- EXERCISE GOAL
Take the material below and output exactly the run of lines from the one containing "[Hello] says what" down to the one containing "The instances are", with both included.

- INFORMATION
(* ===== verification/Prelude.v ===== *)
(** * Verification of a multi-server system on seL4

    The repository is a small operating system in Rust on top of the seL4
    microkernel.  Its parts are separate protection domains that talk over
    seL4 endpoints:

    - the _root task_ ([crates/root-task], [crates/task-helper]) boots the
      system and answers a small protocol of its own;
    - the _kernel thread_ ([crates/kernel-thread]) runs Linux programs: it keeps
      a [Sel4Task] per process, receives its page faults and system calls on an
      endpoint, and answers them;
    - the _net thread_ ([crates/net-thread]) owns the network card and serves
      TCP sockets over IPC, on top of the third-party stack [smoltcp];
    - the _block thread_ ([crates/blk-thread]) owns the disk;
    - the _shim_ and the _test thread_ are user programs;
    - [crates/common] and [crates/crate-consts] hold what they share: the
      message formats, the object allocator, the mapping of ELF images and the
      constants.

    ** How the code is modelled

    Definitions are translated from the Rust sources and keep its names
    ([Type_method] for a method whose name is not unique).  A computation is a
    function of type [M S A] from a state to an [outcome]: it returns a value
    and a new state, or panics, or deadlocks on a spin lock its own thread
    holds, or -- in the model of a [while] or [loop] only -- runs out of fuel.
    Rust's [Result] is [result]; [?] is written [x <-? m; ..].  Machine words are
    [Z] with the wrap-around written out ([Words]); where a debug build checks
    an addition and a release build wraps, the model takes the build as an
    argument ([add_chk]).  [BTreeMap]s are [gmap]s, iterated in key order
    ([KTask.btree_iter]); vectors are lists with panicking indexing ([index],
    [index_set]).

    [wp m Q s] says that [m] returns from [s] with [Q]: it implies
    termination and the absence of panics.  [preserves I m] is the partial
    version used for invariants.

    Code outside the repository is a parameter: a class of operations, and a
    second class of laws that state its documented behaviour.

    - [Sel4], [Sel4Laws]: the kernel's invocations over an abstract state that
      is observed through its capability slots, translations and frames; the
      own address space is read and written byte by byte through [load8] and
      [store8], so that the code's copies through a temporarily mapped page
      really go through the mapping.  [RefKernel] is an executable kernel that
      satisfies the laws.  Three more classes state what single components rely
      on besides: [TableLaws] (translation tables, for the image mapper),
      [ThreadLaws] (TCBs, CNodes and the ASID pool, for [sys_clone]) and
      [FrameAddress] (physical addresses, for the DMA service).  [TlsCrate] and
      [TlsLaws] in [ThreadTest] are the TLS and heap crates; [stores_through] in
      [Hello] says what the processor does with a store of a user program.
    - [Externs]: the crates [bitflags], [memory_addr], [axerrno], [syscalls];
      [Reference] has their instances.
    - [Smoltcp]: sockets, socket sets, interfaces and packet parsing;
      [RefSmoltcp] is an instance.  [NetDriver] in [NetDev] is the driver of the
      network card, [IfaceConfig] in [NetInit] the configuration of an
      interface.
    - [IrqOps] in [Boot]: receiving a capability, interrupt handlers and waiting;
      [IrqView] and [IrqLaws] say what they do to the slots, and that the root
      task answers a registration.
    - [KEnv] in [Syscalls] and [NEnv] in [NetIpc]: addresses the linker chooses,
      the bytes of embedded ELF files, the layout of Rust structures, and the
      other side of an endpoint.

    The instances are used by the [.._witness] lemmas, which apply a theorem to
    a concrete state and thereby show that its hypotheses can be met.

    ** The files

    - [Prelude], [Words], [Consts]: the monad and its rules, words, bytes and
      alignment, and the constants of [crate-consts] and [common].
    - [Messages] ([common/src/lib.rs]): labels, encoders and decoders of the
      protocols, as instances of one class of protocols.
    - [Uspace] ([common/src/uspace.rs]): address-space layout, socket addresses,
      clone arguments.
    - [ObjAllocator] ([common/src/obj_allocator.rs]): slots and retyping.
    - [ImageMap], [ImageTables], [ImageLoad] ([common/src/utils.rs]): footprint
      and mapping of an ELF image, its translation tables, its bytes.
    - [KTask], [Exec], [ElfLoad] ([kernel-thread/src/task.rs]): the task record,
      mapping and unmapping, free areas; the initial stack and the ELF loader.
    - [FrameMem], [UserMem] ([kernel-thread/src/utils.rs], [syscall/fs]): frames
      seen as byte arrays; copies from and to a task's memory, [sys_write].
    - [KThread], [NetClient], [Syscalls]
      ([kernel-thread/src/child_test.rs], [syscall/]): the kernel thread's
      state, its socket client, every system call, the dispatcher and the
      service loop.
    - [KInv], [Clone], [Threads], [Fork], [CloneVm], [Child], [Typing], [Dispatch],
      [MemSpec]: the kernel thread's invariant, the theorems about its system
      calls and about the start of its child, the types of its values, and the
      specification of its memory service.
    - [NetDev], [NetInit], [NetBench] ([net-thread/src/smoltcp_impl]): the card
      and the loopback device with their tokens as instances of the trait
      [Device], the start of the stack, the benchmarks.
    - [ListenTable], [TcpSocket], [NetIpc], [NetTest] ([net-thread/src]):
      passive connections, the socket state machine, the IPC server, and the test
      client and server ([smoltcp_impl/test.rs]).
    - [TaskHelper] ([task-helper/src/lib.rs]): the task builder of the root task.
    - [RootTask] ([root-task/src]): untyped memory, server threads, the root
      task's service loop.
    - [ThreadTest] ([kernel-thread/src/thread.rs], [root-task/src/thread.rs]): the
      start of a second thread in the own address space.
    - [Runtime] ([runtime.rs] of the three servers, [kernel-thread/src/logging.rs]):
      where a thread finds its IPC buffer, the panics its entry code catches, and
      the line format of the loggers.
    - [NetMain] ([net-thread/src/main.rs]): the net thread from its entry point.
    - [Irq] ([kernel-thread/src/irq_test.rs], [blk-thread/src/main.rs], the root
      task's loop): the threads as programs of kernel calls, run concurrently.
    - [Dma] ([blk-thread/src/virtio.rs], [net-thread/src/virtio_impl.rs]): the
      drivers' DMA allocators over the root task's service.
    - [Shim] ([shim/src/main.rs], [test-thread/src/main.rs]): the system-call
      path of the user programs over the kernel thread's service; [UserStep] says
      what one call leaves alone, [Hello] runs them from the start of the child to
      the text on the console, [Program] the test program up to its fork.
    - [Boot] ([kernel-thread/src/main.rs], [irq_test.rs]): the kernel thread from
      its entry point to its child and the service loop.

    ** What the theorems show

    - _Refinement_: the kernel thread's service loop, from received messages to
      replies, implements the abstract memory service of [MemSpec], in which a
      task is a partial function from addresses to bytes.
    - _Processes_: [sys_clone] creates a running copy of its parent and leaves
      all others alone, and with [CLONE_VM] a thread in the parent's memory; [clone_vspace] gives the child an equal but separate
      memory; [map_stack] builds the stack the program expects; [load_elf] fills
      memory as the program headers say; [test_child] starts the embedded program
      in an address space that holds exactly its segments, stack and IPC buffer.
    - _Threads_: [test_threads] starts its second thread on its own stack, TLS area
      and IPC buffer, and the thread gets the closure that was boxed for it; every
      program looks for its IPC buffer where its loader has mapped it.
    - _Types_: whatever messages arrive, every value the kernel thread keeps or
      sends stays within its machine type.
    - _Image loading_: after the root task has mapped a program image into a new
      address space, the program finds there exactly the bytes its ELF file
      describes, and every page of the footprint has its tables.
    - _Composition_: from the entry point of the kernel thread, the allocator, the
      interrupt registration, the start of the child and the child's own run fit
      together, up to the child's greeting on the console; the test program greets,
      forks, and has a running copy with equal memory; the net thread reaches its
      client, and its entry code reports the panic that follows; a user program's
      [write] travels through its shim, the endpoint and the service loop to the
      console; a driver's DMA allocation
      returns, through the root task, pages with the physical addresses of
      their frames; the task helper's [map_page] is equivalent to the kernel
      thread's.
    - _Protocols_: every request survives encoding and decoding, no message is
      accepted by two protocols; IPv4 socket addresses survive the C layout;
      the word in a system call's reply determines its result.
    - _Allocation and mapping_: allocations are consecutive fresh slots;
      [map_page] reaches its goal whatever tables are missing, and changes
      nothing else; [find_free_area] is disjoint from what is mapped; the
      footprint of an image is the least aligned range; the root task picks the
      largest untyped regions.
    - _Memory of a process_: [read_item], [read_item_list] and
      [write_item_list] are specified by the bytes the user sees, over any
      number of pages; [sys_mmap], [sys_unmap], [sys_brk] and page faults
      change exactly the pages they should and keep the invariant [kt_ok] of
      all tasks.
    - _Concurrency_: [Irq] has a transition system of threads, synchronous
      endpoints, reply capabilities, notifications and interrupts.  Its reachable
      states are explored by evaluation, and a lemma turns a closed set of states
      into an invariant by induction on steps: interrupt registration never
      panics, never loses a wake-up and cannot deadlock.
    - _Devices_: the tokens of the network card answer every packet, give every
      buffer back and never borrow the [RefCell] twice; the loopback device is a
      queue; [init] establishes the server's invariant; the benchmark ends.
    - _Sockets_: [accept] serves the oldest completed connection; the methods of
      a socket follow the documented state machine; by induction over the
      requests handled, the server never uses a dead socket handle; the test
      server comes up and gives every socket it accepts back.
    - _Where the code fails_: theorems that state exactly when it does: the
      endless [sys_write], the over-long [write_item], the first and the
      unaligned [sys_brk], the lost segment rights, the misaligned stack, empty
      socket transfers and misread replies of the socket client, the panics on
      ports outside the listen table, sticking [bind]s, [connect]s that never
      complete, the deadlock of [Accept] and the address it would lose, the
      lost result of [clone] in the shim, DMA past the mapped area.

    ** Fuel

    [process_item_list] is given [len / 4096 + 3] iterations, more than the
    pages a buffer of [len] bytes can touch, and the theorems about it show
    that it always returns; [load_segment] likewise has one iteration per page,
    and [map_ipc_buffer_loop] one per level of the address space, which is more
    than the tables that can be missing.  The test server's loop takes the number
    of its rounds.
    [sys_write] and [block_on] take their fuel from outside because they need
    not terminate, as do the benchmarks: [sys_write_prints] says how much is enough,
    [sys_write_unmapped_diverges] that none is.  [get_ephemeral_port] runs the
    code's own bounded number of tries.

    ** Not modelled

    The declarations of stacks, heaps and loggers instantiate library types, the
    [clone_thread] of the task helper, the constructors of UDP and DNS sockets and
    the user programs' [sys_null] are used by nothing, and commented-out code is
    left out.  Where the kernel thread, the net thread and the root task have the
    same lines ([thread.rs], [runtime.rs], the loggers), and the two user programs
    likewise, they are modelled once.  [sys_exec] is modelled without a theorem of its own:
    the code leaves pages mapped that its records have forgotten, and what mapping
    over them does is not part of the kernel's laws used here.  For the same reason
    the theorem about [CLONE_VM] says what the new thread has and not that the
    invariant [kt_ok] goes on: two tasks then share an address space that the
    invariant gives to one.  The theorems about allocation ask for as many empty
    slots as are to be allocated; the slot the interrupt test receives a capability
    in is the last one of the kernel thread's range, and [Boot] asks that the
    allocations end before it.  In [Irq] the calls on
    memory, capabilities and devices that do not take part in the registration
    are left out of the threads' programs, and a driver's set-up is any number of
    DMA requests.  Console output is a list of
    characters; debug messages are omitted.  Each protection domain is
    modelled as one sequential thread, as it is in the code; outside [Irq] the
    other side of an endpoint is a parameter. *)

From stdpp Require Export prelude fin_maps gmap list sorting.
From Stdlib Require Export ZArith Lia.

- COMPLETED EXERCISE
      [Hello] says what the processor does with a store of a user program.
    - [Externs]: the crates [bitflags], [memory_addr], [axerrno], [syscalls];
      [Reference] has their instances.
    - [Smoltcp]: sockets, socket sets, interfaces and packet parsing;
      [RefSmoltcp] is an instance.  [NetDriver] in [NetDev] is the driver of the
      network card, [IfaceConfig] in [NetInit] the configuration of an
      interface.
    - [IrqOps] in [Boot]: receiving a capability, interrupt handlers and waiting;
      [IrqView] and [IrqLaws] say what they do to the slots, and that the root
      task answers a registration.
    - [KEnv] in [Syscalls] and [NEnv] in [NetIpc]: addresses the linker chooses,
      the bytes of embedded ELF files, the layout of Rust structures, and the
      other side of an endpoint.

    The instances are used by the [.._witness] lemmas, which apply a theorem to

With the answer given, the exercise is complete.